The Problem with Pac Boots for Winter Hiking

Pac Boots for Winter Hiking

Pac boots, like the kind you get from Sorel, Kamik, Cabelas, or LL Bean, are not a good option for serious hiking in winter terrain. While Pac boots were the only inexpensive alternative to buying expensive mountaineering boots about FIVE or TEN years ago, the winter hiking footwear landscape has changed dramatically since then and much better-fitting, insulated, winter hiking boots are now available.

The Problem with Pac Boots

While pac boots can be used for casual walks on packed trails, standing around at winter sports events,  walking your dog, or shoveling your driveway, they usually fit quite badly, they’re difficult to get gaiters over because they’re so large, they’re heavy, they’re often too wide for crampons, and they provide no ankle support, eliminating your ability to use the footwork skills (kicking steps, front pointing, or edging) that form the basis for hiking up mountains in winter.

Pac boot liners also dry very slowly making them particularly bad option if you want to do any overnight backpacking, where you need to sleep with your liners to prevent them from freezing overnight and dry them out for use the next day.

Lightweight, Insulated Winter Hiking Boots
Lightweight, Insulated Winter Hiking Boots

The Evolution of Winter Hiking Boots

About 5-7 years ago Pac boots were the only economical alternative to buying much more expensive “plastic” waterproof mountaineering boots that had a separate insulated liner and plastic shell but cost hundreds of dollars to buy. Since then, Pac boots have been replaced by a new generation of insulated and waterproof winter boots that fit like regular hiking boots and are compatible will all snowshoes, microspikes, and more aggressive strap-on crampons.

Made by Keen, Salomon, Vasque, Merrell and others, these lightweight insulated winter hiking boots are a much better choice for beginner winter hikers and snowshoers, even if you want to test yourself in more challenging terrain.

Make / ModelPriceInsulation
Merrell Overlook 2 Tall WP$220400g Thinsulate
The North Face Chilkat 400 II$150400g Primaloft Silver
Salomon Toundra Pro CS WP$200Aerogel
Vasque Snowburban II UltraDry$160400g Thinsulate
KEEN Revel IV Polar$200400g KEEN Warm
Oboz Bridger 10" Insulated$200400g Thinsulate
Columbia Powderhouse Titanium$170600g Thinsulate
La Sportiva Nepal EVO GTX Mountaineering Boots$510GORE-TEX Insulated
Scarpa Mont Blanc Pro GTX Boot$525GORE-TEX Insulated
Lowa Alpine Expert GTX$450400g Primaloft

When purchasing these boots, you want to look at how much insulation they have. Four hundred gram insulation (usually Thinsulate) is good for hiking in temperatures between 30 degrees, down to 10 below zero (Fahrenheit). Two hundred gram insulation is good for warmer climates where temperatures are between 40 degrees and 20 degrees, while six hundred gram insulation is good for temperatures colder than -10 below zero. However, that’s dangerously cold and I wouldn’t advise hiking in that weather if you can avoid it.

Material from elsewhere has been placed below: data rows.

(* ===== verification/ClaTheory.v ===== *)
(** * Invariant of CLA

    The counters of the context agree with the flags of the connected clients,
    the arrays are never read out of their bounds, and the wakelock is held as
    long as a timer runs.  Each operation is traversed once, for the invariant,
    its effect on the timers and the requests it makes to CTRL. *)

From S2P Require Import Prelude Fsm Timer Ipc Wakelock Escalation MdmCli Wire Control CtrlApi Names Cla ClaClients ClaHeld.
From Stdlib Require Import ZArith Lia.
From stdpp Require Import base tactics list list_numbers strings option.

Open Scope Z_scope.
Open Scope crm_scope.

(** ** Counting flags *)

Definition b2z (b : bool) : Z := if b then 1 else 0.
Definition cnt {T} (p : T -> bool) (l : list T) : Z := Z.of_nat (length (List.filter p l)).

Lemma cnt_cons {T} (p : T -> bool) x l : cnt p (x :: l) = b2z (p x) + cnt p l.
Proof. unfold cnt. cbn. destruct (p x); cbn; lia. Qed.

Lemma cnt_app {T} (p : T -> bool) l k : cnt p (l ++ k) = cnt p l + cnt p k.
Proof. unfold cnt. rewrite List.filter_app, length_app. lia. Qed.

Lemma cnt_nonneg {T} (p : T -> bool) l : 0 <= cnt p l.
Proof. unfold cnt. lia. Qed.

Lemma cnt_insert {T} (p : T -> bool) l i x y :
  l !! i = Some x -> cnt p (<[i := y]> l) = cnt p l - b2z (p x) + b2z (p y).
Proof.
  revert i. induction l as [|z l IH]; intros [|i]; cbn [lookup list_lookup insert list_insert]; try done.
  - intros [= ->]. rewrite !cnt_cons. lia.
  - intros Hi. rewrite !cnt_cons, IH by done. lia.
Qed.

Lemma cnt_elem {T} (p : T -> bool) l i x : l !! i = Some x -> b2z (p x) <= cnt p l.
Proof.
  revert i. induction l as [|z l IH]; intros [|i]; cbn; try done; rewrite cnt_cons.
  - intros [= ->]. pose proof (cnt_nonneg p l). lia.
  - intros Hi. pose proof (IH _ Hi). destruct (p z); cbn; lia.
Qed.

(** ** The invariant *)

(** A client nobody waits for and that holds nothing. *)
Definition quiet (c : crm_client) : Prop :=
  acquired c = false /\ waiting_cold_reset_ack c = false /\ waiting_shutdown_ack c = false.

(** An unregistered client is as [memset] left it. *)
Definition client_ok (c : crm_client) : Prop :=
  registered c = false -> quiet c /\ events_bitmap c = 0.

Section invariant.
Context {W : Type}.
#[local] Abbreviation cla := (crm_cli_abs_internal_ctx W).
Implicit Types (s : cla).

(** The connected clients. *)
Definition active s : list crm_client := take (Z.to_nat (num_clients (mgmt s))) (clients (mgmt s)).

(** With the fast modem boot disabled, the modem is held for ever. *)
Definition base s : Z := if enable_fmmo s then 0 else 1.

(** [b] tells that the clients marked in [to_clean] are those disconnected
    during this turn of the loop. *)
Record cla_ok (b : bool) s : Prop := {
  ok_num : 0 <= num_clients (mgmt s) <= MAX_CLIENTS;
  ok_clients : length (clients (mgmt s)) = Z.to_nat MAX_CLIENTS;
  ok_pfd : length (pfd (mgmt s)) = (2 + Z.to_nat MAX_CLIENTS)%nat;
  ok_acquired : num_acquired (pending s) = base s + cnt acquired (active s);
  ok_cold : num_waiting_cold_reset_ack (pending s) = cnt waiting_cold_reset_ack (active s);
  ok_shutdown : num_waiting_shutdown_ack (pending s) = cnt waiting_shutdown_ack (active s);
  ok_client : Forall client_ok (active s);
  ok_clean : b = true -> forall i c, active s !! i = Some c ->
    Z.testbit (to_clean (mgmt s)) (Z.of_nat i) = true -> quiet c;
}.

Lemma active_length b s : cla_ok b s -> length (active s) = Z.to_nat (num_clients (mgmt s)).
Proof. intros [? ? ? ? ? ? ? ?]. unfold active. rewrite length_take. lia. Qed.

(** The client of a valid index. *)
Lemma active_lookup b s i :
  cla_ok b s -> 0 <= i < num_clients (mgmt s) ->
  exists c, active s !! Z.to_nat i = Some c /\ clients (mgmt s) !! Z.to_nat i = Some c.
Proof.
  intros Hok Hi. destruct (lookup_lt_is_Some_2 (active s) (Z.to_nat i)) as [c Hc].
  { rewrite (active_length b) by done. lia. }
  exists c. split; [done|]. unfold active in Hc. by apply lookup_take_Some in Hc as [? _].
Qed.

Lemma active_insert s i c :
  0 <= i < num_clients (mgmt s) ->
  take (Z.to_nat (num_clients (mgmt s))) (<[Z.to_nat i := c]> (clients (mgmt s))) = <[Z.to_nat i := c]> (active s).
Proof. intros Hi. unfold active. rewrite take_insert_lt; [done|lia]. Qed.
(* ===== verification/ClaProps.v ===== *)
(** * Properties of CLA

    The safety of every run of the main loop, the discipline of the requests to
    CTRL, and runs in which the code does not do what it means to. *)

From S2P Require Import Prelude Fsm Timer Ipc Wakelock Escalation MdmCli Wire Control CtrlApi Names Cla ClaClients ClaTheory.
From Stdlib Require Import ZArith Lia.
From stdpp Require Import base tactics list strings option.

Open Scope Z_scope.
Open Scope crm_scope.

Section runs.
Context `{HM : MdmCliLaws} {W : Type} `{HW : WakelockLaws W} (clock : nat -> timespec) (send_ok : nat -> bool).
Hypothesis clock_valid : forall n, valid_clock (clock n).
Hypothesis clock_mono : forall n m, (n <= m)%nat -> to_ns (clock n) <= to_ns (clock m).
Context (ipc_fd server_sock : Z) (l : list poll_result) (fmmo sanity : bool) (w : W).
Hypothesis w_valid : wl_valid w.
Hypothesis w_free : wl_count w WAKELOCK_CLA = 0.
Hypothesis inputs_ok : Forall poll_ok l.

#[local] Abbreviation run := (main_loop clock send_ok ipc_fd server_sock l (crm_cli_abs_init fmmo sanity w)).

Lemma main_loop_post :
  match run with
  | Ok _ f o => machine_ok clock false f /\
      ctrl_requests o <= b2z (request_in_progress (itf (fsm_param f))) + run_results l
  | Abort r _ => allowed r
  end.
Proof using All.
  assert (wp (on_param (main_loop_start clock ipc_fd server_sock) ;; main_turns clock send_ok l)
    (mk_fsm_st ST_INITIAL (crm_cli_abs_init fmmo sanity w)) allowed (fun _ f o => machine_ok clock false f /\
      ctrl_requests o <= b2z (request_in_progress (itf (fsm_param f))) + run_results l)) as Hwp; [|exact Hwp].
  apply wp_bind. eapply wp_mono; [by apply wp_main_loop_start|done|]. intros ? f1 o1 (H1 & Hr & Ho).
  eapply wp_mono; [by apply wp_main_turns|done|]. intros ? f2 o2 [A1 A2]. split; [done|].
  rewrite ctrl_requests_app, no_ctrl_requests by done. rewrite Hr in A2. cbn in A2. lia.
Qed.

(** C16. Memory safety and counters of CLA.  Whatever the clients send (any
    message the wire protocol accepts but the global SHUTDOWN request), whatever
    sends fail, and whatever CTRL reports, a run of the main loop never
    indexes the client arrays out of bounds, never disconnects a client twice,
    never mixes up a shutdown and a restart procedure and never brings a counter
    below zero; when it goes on, [num_acquired], [num_waiting_cold_reset_ack] and
    [num_waiting_shutdown_ack] are exactly the numbers of connected clients that
    hold the modem or are waited for, and acknowledgements are awaited only in
    the state that waits for them. *)
Theorem cla_counters_exact :
  match run with
  | Ok _ f _ =>
      cla_ok false (fsm_param f) /\ waits (state f) (fsm_param f)
  | Abort r _ => bad_abort r = false
  end.
Proof using All.
  pose proof main_loop_post as Hp. destruct run as [v f o|r o]; [|done]. destruct Hp as [[M1 M2 M3 M4] _]. done.
Qed.

(** C17. CLA keeps the platform awake while one of its timers runs: after any
    such run it holds the wakelock at most once, and exactly once as long as an
    acknowledgement is awaited or the boot timer is armed, the deadlines being
    the documented 1 s and 2 s after a past reading of the clock. *)
Theorem cla_awake_while_timing :
  match run with
  | Ok _ f _ =>
      let s := fsm_param f in
      wl_valid (wakelock s) /\ 0 <= wl_count (wakelock s) WAKELOCK_CLA <= 1 /\
      (~ settled s -> wl_count (wakelock s) WAKELOCK_CLA = 1 /\ deadline clock 1000 s (timer_ack_end (timers s))) /\
      (timer_boot_armed (timers s) = true ->
        wl_count (wakelock s) WAKELOCK_CLA = 1 /\ deadline clock 2000 s (timer_boot_end (timers s)))
  | Abort r _ => bad_abort r = false
  end.
Proof using All.
  pose proof main_loop_post as Hp. destruct run as [v f o|r o]; [|done].
  destruct Hp as [[_ _ [[T1 T2 T3] T4] _] _]. done.
Qed.

(** CLA never overruns CTRL: in any such run, the requests made to CTRL
    (start, stop, restart) exceed the results CTRL has returned by at most one,
    and by none when no request is recorded as in progress. *)
Lemma cla_one_request_at_a_time v f o :
  run = Ok v f o ->
  ctrl_requests o <= run_results l + (if request_in_progress (itf (fsm_param f)) then 1 else 0).
Proof using All.
  intros Hrun. pose proof main_loop_post as Hp. rewrite Hrun in Hp. destruct Hp as [_ Hp].
  destruct (request_in_progress _); cbn in Hp; lia.
Qed.

End runs.

(** ** Concrete runs *)

(** The clock ticks once a second, and every send succeeds. *)
Definition demo_clock (n : nat) : timespec := mk_timespec (Z.of_nat n) 0.
Definition all_sent (n : nat) : bool := true.

Lemma demo_clock_ok : (forall n, valid_clock (demo_clock n)) /\
  (forall n m, (n <= m)%nat -> to_ns (demo_clock n) <= to_ns (demo_clock m)).
Proof. split; [intros n|intros n m Hnm]; unfold valid_clock, to_ns, NSEC_PER_SEC; cbn; lia. Qed.

(** What CTRL reports. *)
Definition modem_msg (st : crm_cli_abs_mdm_state) : cla_msg :=
  (CLI_ABS_GEN_SCALAR CLI_ABS_MSG_NOTIFY_MODEM_STATE (mdm_state_id st), None).
Definition result_msg : cla_msg := (CLI_ABS_GEN_SCALAR CLI_ABS_MSG_NOTIFY_OPERATION_RESULT 0, None).
Definition dbg_msg : cla_msg := (CLI_ABS_GEN_SCALAR CLI_ABS_MSG_NOTIFY_CLIENT 6, Some (mk_wire_msg 6 (Debug None))).
Definition ctrl_says (msgs : list cla_msg) : poll_result := PollReady (RevIn msgs) RevNone [].

(** A client connects, the clients send. *)
Definition connects (fd : Z) : poll_result := PollReady RevNone (RevIn fd) [].
Definition says (id : Z) (u : wire_union) : revents (option crm_mdmcli_wire_msg) := RevIn (Some (mk_wire_msg id u)).
Definition clients_say (l : list (revents (option crm_mdmcli_wire_msg))) : poll_result := PollReady RevNone RevNone l.
Definition registers (nm : string) : revents (option crm_mdmcli_wire_msg) := says 12 (RegisterClient 127 nm).

Section demo.
#[local] Existing Instance demo_mdmcli.

Definition demo_run (send_ok : nat -> bool) (l : list poll_result) : outcome _ cla_out bool :=
  main_loop demo_clock send_ok 5 6 l (crm_cli_abs_init true false crm_wakelock_init).

(** One client, on descriptor 9, has acquired the modem, and the modem is up. *)
Definition one_client_up : list poll_result :=
  [ctrl_says [modem_msg MDM_STATE_OFF]; connects 9; clients_say [registers "a"]; clients_say [says CRM_REQ_ACQUIRE NoData];
   ctrl_says [modem_msg MDM_STATE_BUSY; modem_msg MDM_STATE_READY; result_msg]].

(** Two clients, on descriptors 8 and 9; the second has acquired the modem,
    which is up. *)
Definition two_clients_up : list poll_result :=
  [ctrl_says [modem_msg MDM_STATE_OFF]; connects 8; connects 9; clients_say [registers "a"; registers "b"];
   clients_say [RevNone; says CRM_REQ_ACQUIRE NoData];
   ctrl_says [modem_msg MDM_STATE_BUSY; modem_msg MDM_STATE_READY; result_msg]].

(** An event was sent to a descriptor. *)
Definition told (fd event : Z) (o : list cla_out) : bool :=
  existsb (fun x => match x with ToClient fd' m _ => (fd' =? fd) && (msg_id m =? event) | _ => false end) o.

Definition asked (p : cla_out -> bool) (o : list cla_out) : bool := existsb p o.

(** Runs in which CLA aborts the process or misleads its clients:
    - a global SHUTDOWN request clears [num_acquired] but not the flags of the
      clients: when a client that still holds the modem then disconnects, the
      counter drops below zero and the process aborts;
    - a backup request is not filtered as a restart request is: sent by any
      registered client while the modem is off, it aborts the process;
    - the debug information of a restart is never forgotten: a backup requested
      later is passed to CTRL with it, which [crm_ctrl_restart] refuses with an
      assertion;
    - [to_clean] is reset only when [poll] reports something: after a
      disconnection followed by a timeout, the client that has taken the place
      of the disconnected one is not told of the shutdown, and CTRL is asked to
      stop the modem without its acknowledgement;
    - a restart requested during a shutdown procedure, the modem being acquired
      again, aborts on the last acknowledgement: the procedure asserts that the
      modem state is not faked, as the shutdown has just done;
    - the identifier of a request is not checked on reception and the log line
      asserts that it has a name: eight bytes from any connected process abort
      CLA;
    - the last acknowledgement can be lost: when the wait for a cold reset begins
      and its only client is found disconnected while the same batch of CTRL
      messages is handled, no event is raised; CLA stays in the waiting state with
      nobody to wait for, no timer and no request to CTRL. *)
Lemma cla_failing_runs :
  (exists o, demo_run all_sent (one_client_up ++ [clients_say [says CRM_REQ_SHUTDOWN NoData]; clients_say [RevErr]]) =
    Abort (AssertFail "i_ctx->num_acquired >= 0") o) /\
  (exists o, demo_run all_sent [ctrl_says [modem_msg MDM_STATE_OFF]; connects 9; clients_say [registers "a"];
      clients_say [says CRM_REQ_NVM_BACKUP NoData]] = Abort (AssertFail "0") o) /\
  (exists f o, demo_run all_sent (one_client_up ++
      [clients_say [says CRM_REQ_RESTART (Restart RESTART_MDM_ERR (Some demo_dbg))];
       clients_say [says CRM_REQ_ACK_COLD_RESET NoData];
       ctrl_says [modem_msg MDM_STATE_BUSY; modem_msg MDM_STATE_READY; result_msg];
       clients_say [says CRM_REQ_NVM_BACKUP NoData]; clients_say [says CRM_REQ_ACK_COLD_RESET NoData]]) = Ok true f o /\
    List.hd_error (List.rev o) = Some (CtrlRestart CTRL_BACKUP_NVM (Some demo_dbg)) /\
    forall q, crm_ctrl_restart CTRL_BACKUP_NVM (Some demo_dbg) q = Abort (AssertFail "!dbg_info") []) /\
  (exists f o, demo_run all_sent (two_clients_up ++
      [clients_say [RevNone; says CRM_REQ_RESTART (Restart RESTART_MDM_ERR None)];
       clients_say [RevNone; says CRM_REQ_RELEASE NoData]; clients_say [RevErr; RevNone]; Cla.PollTimeout]) = Ok true f o /\
    num_clients (mgmt (fsm_param f)) = 1 /\ client_fds (fsm_param f) !! 0%nat = Some 9 /\
    Z.testbit 127 MDM_SHUTDOWN = true /\ told 9 MDM_SHUTDOWN o = false /\
    asked (fun x => match x with CtrlStop => true | _ => false end) o = true) /\
  (exists o, demo_run all_sent (two_clients_up ++
      [clients_say [RevNone; says CRM_REQ_RELEASE NoData]; clients_say [RevNone; says CRM_REQ_ACQUIRE NoData];
       clients_say [RevNone; says CRM_REQ_RESTART (Restart RESTART_MDM_ERR None)];
       clients_say [says CRM_REQ_ACK_SHUTDOWN NoData; says CRM_REQ_ACK_SHUTDOWN NoData]]) =
    Abort (AssertFail "!i_ctx->fake_modem_state") o) /\
  (exists m o, recv_msg 9 [0; 0; 0; 99; 0; 0; 0; 8] = Ok (Some m) [] [] /\
    demo_run all_sent [connects 9; clients_say [RevIn (Some m)]] = Abort (AssertFail "0") o) /\
  (exists f o, demo_run (fun n => negb (n =? 4)%nat)
      (one_client_up ++ [ctrl_says [modem_msg MDM_STATE_BUSY; dbg_msg]]) = Ok true f o /\
    state f = ST_ACK_WAITING_COLD /\ settled (fsm_param f) /\
    request_in_progress (itf (fsm_param f)) = false /\ num_clients (mgmt (fsm_param f)) = 0).
Proof.
  split_and!.
  - eexists. vm_compute. reflexivity.
  - eexists. vm_compute. reflexivity.
  - eexists _, _. split_and!; [vm_compute; reflexivity|vm_compute; reflexivity|done].
  - eexists _, _. split_and!; vm_compute; reflexivity.
  - eexists. vm_compute. reflexivity.
  - exists (mk_wire_msg 99 NoData). eexists. split; vm_compute; reflexivity.
  - eexists _, _. split_and!; [vm_compute; reflexivity|done|by split|done|done].
Qed.

Lemma demo_state_msg_ok st : control_msg_ok (modem_msg st).
Proof. intros _ Ht. by destruct st; vm_compute in Ht. Qed.

Lemma demo_result_msg_ok : control_msg_ok result_msg.
Proof. intros _ Ht. by vm_compute in Ht. Qed.

Lemma demo_register_ok nm : string_ok MDM_CLI_NAME_LEN nm -> client_rev_ok (registers nm).
Proof. intros Hn. split; [|done]. split; [done|]. split; [unfold is_int, INT_MIN, INT_MAX; lia|done]. Qed.

Lemma cla_demo_inputs_ok : Forall poll_ok one_client_up.
Proof.
  pose proof demo_state_msg_ok. pose proof demo_result_msg_ok.
  assert (client_rev_ok (registers "a")) by (apply demo_register_ok; by apply demo_string_ok).
  assert (client_rev_ok (says CRM_REQ_ACQUIRE NoData)) by (by split).
  unfold one_client_up.
  apply Forall_cons_2; [split; [by repeat apply Forall_cons_2|done]|].
  apply Forall_cons_2; [by split|].
  apply Forall_cons_2; [split; [done|by apply Forall_cons_2]|].
  apply Forall_cons_2; [split; [done|by apply Forall_cons_2]|].
  apply Forall_cons_2; [split; [by repeat apply Forall_cons_2|done]|done].
Qed.

Lemma demo_wakelock_ok : wl_valid crm_wakelock_init /\ wl_count crm_wakelock_init WAKELOCK_CLA = 0.
Proof. split; [|done]. split; [done|]. by repeat constructor. Qed.

End demo.

(** ** Witnesses *)

Lemma cla_counters_exact_witness :
  match demo_run all_sent one_client_up with
  | Ok _ f _ => cla_ok false (fsm_param f) /\ waits (state f) (fsm_param f)
  | Abort r _ => bad_abort r = false
  end.
Proof.
  destruct demo_clock_ok, demo_wakelock_ok.
  exact (@cla_counters_exact demo_mdmcli demo_mdmcli_laws wakelock_ctx wakelock_ops _ demo_clock all_sent ltac:(done)
    ltac:(done) 5 6 one_client_up true false crm_wakelock_init ltac:(done) ltac:(done) cla_demo_inputs_ok).
Defined.

Lemma cla_awake_while_timing_witness :
  match demo_run all_sent one_client_up with
  | Ok _ f _ =>
      let s := fsm_param f in
      wl_valid (wakelock s) /\ 0 <= wl_count (wakelock s) WAKELOCK_CLA <= 1 /\
      (~ settled s -> wl_count (wakelock s) WAKELOCK_CLA = 1 /\ deadline demo_clock 1000 s (timer_ack_end (timers s))) /\
      (timer_boot_armed (timers s) = true ->
        wl_count (wakelock s) WAKELOCK_CLA = 1 /\ deadline demo_clock 2000 s (timer_boot_end (timers s)))
  | Abort r _ => bad_abort r = false
  end.
Proof.
  destruct demo_clock_ok, demo_wakelock_ok.
  exact (@cla_awake_while_timing demo_mdmcli demo_mdmcli_laws wakelock_ctx wakelock_ops _ demo_clock all_sent ltac:(done)
    ltac:(done) 5 6 one_client_up true false crm_wakelock_init ltac:(done) ltac:(done) cla_demo_inputs_ok).
Defined.

Lemma cla_one_request_at_a_time_witness :
  exists f o, demo_run all_sent one_client_up = Ok true f o /\
    ctrl_requests o <= run_results one_client_up + (if request_in_progress (itf (fsm_param f)) then 1 else 0).
Proof.
  destruct demo_clock_ok, demo_wakelock_ok. eexists _, _. split; [vm_compute; reflexivity|].
  eapply (@cla_one_request_at_a_time demo_mdmcli demo_mdmcli_laws wakelock_ctx wakelock_ops _ demo_clock all_sent ltac:(done)
    ltac:(done) 5 6 one_client_up true false crm_wakelock_init ltac:(done) ltac:(done) cla_demo_inputs_ok true).
  vm_compute. reflexivity.
Defined.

What About Mountaineering Boots?

Good question. A lot of hikers who used to wear old-time plastic mountaineering boots for most of their winter hikes, including myself, have switched over to using the lightweight insulated hikers I describe above and I use my newer lightweight insulated boots for almost all of my winter hikes now.

For more technical climbs, especially ones where I’ll be above treeline all day and need to carry an ice axe, I like to wear my old school plastic mountaineering boots because they’re so warm (and I don’t feel like buying new boots). But like the new generation of lightweight winter hiking boots, there’s a new generation of single-layer mountaineering boots available that fit more like normal hiking boots and not cinder blocks. These range from mountaineering boots with lightweight Gore-Tex insulation like the La Sportiva Trango Tech GTX and to slightly warmer and more expensive boots like the La Sportiva Nepal Evo GTX. Even warmer, high-end mountaineering boots with separate liners are still available for colder temperatures, high elevation, and expedition mountaineering, but tend to be overkill for day hiking and non-professional climbers.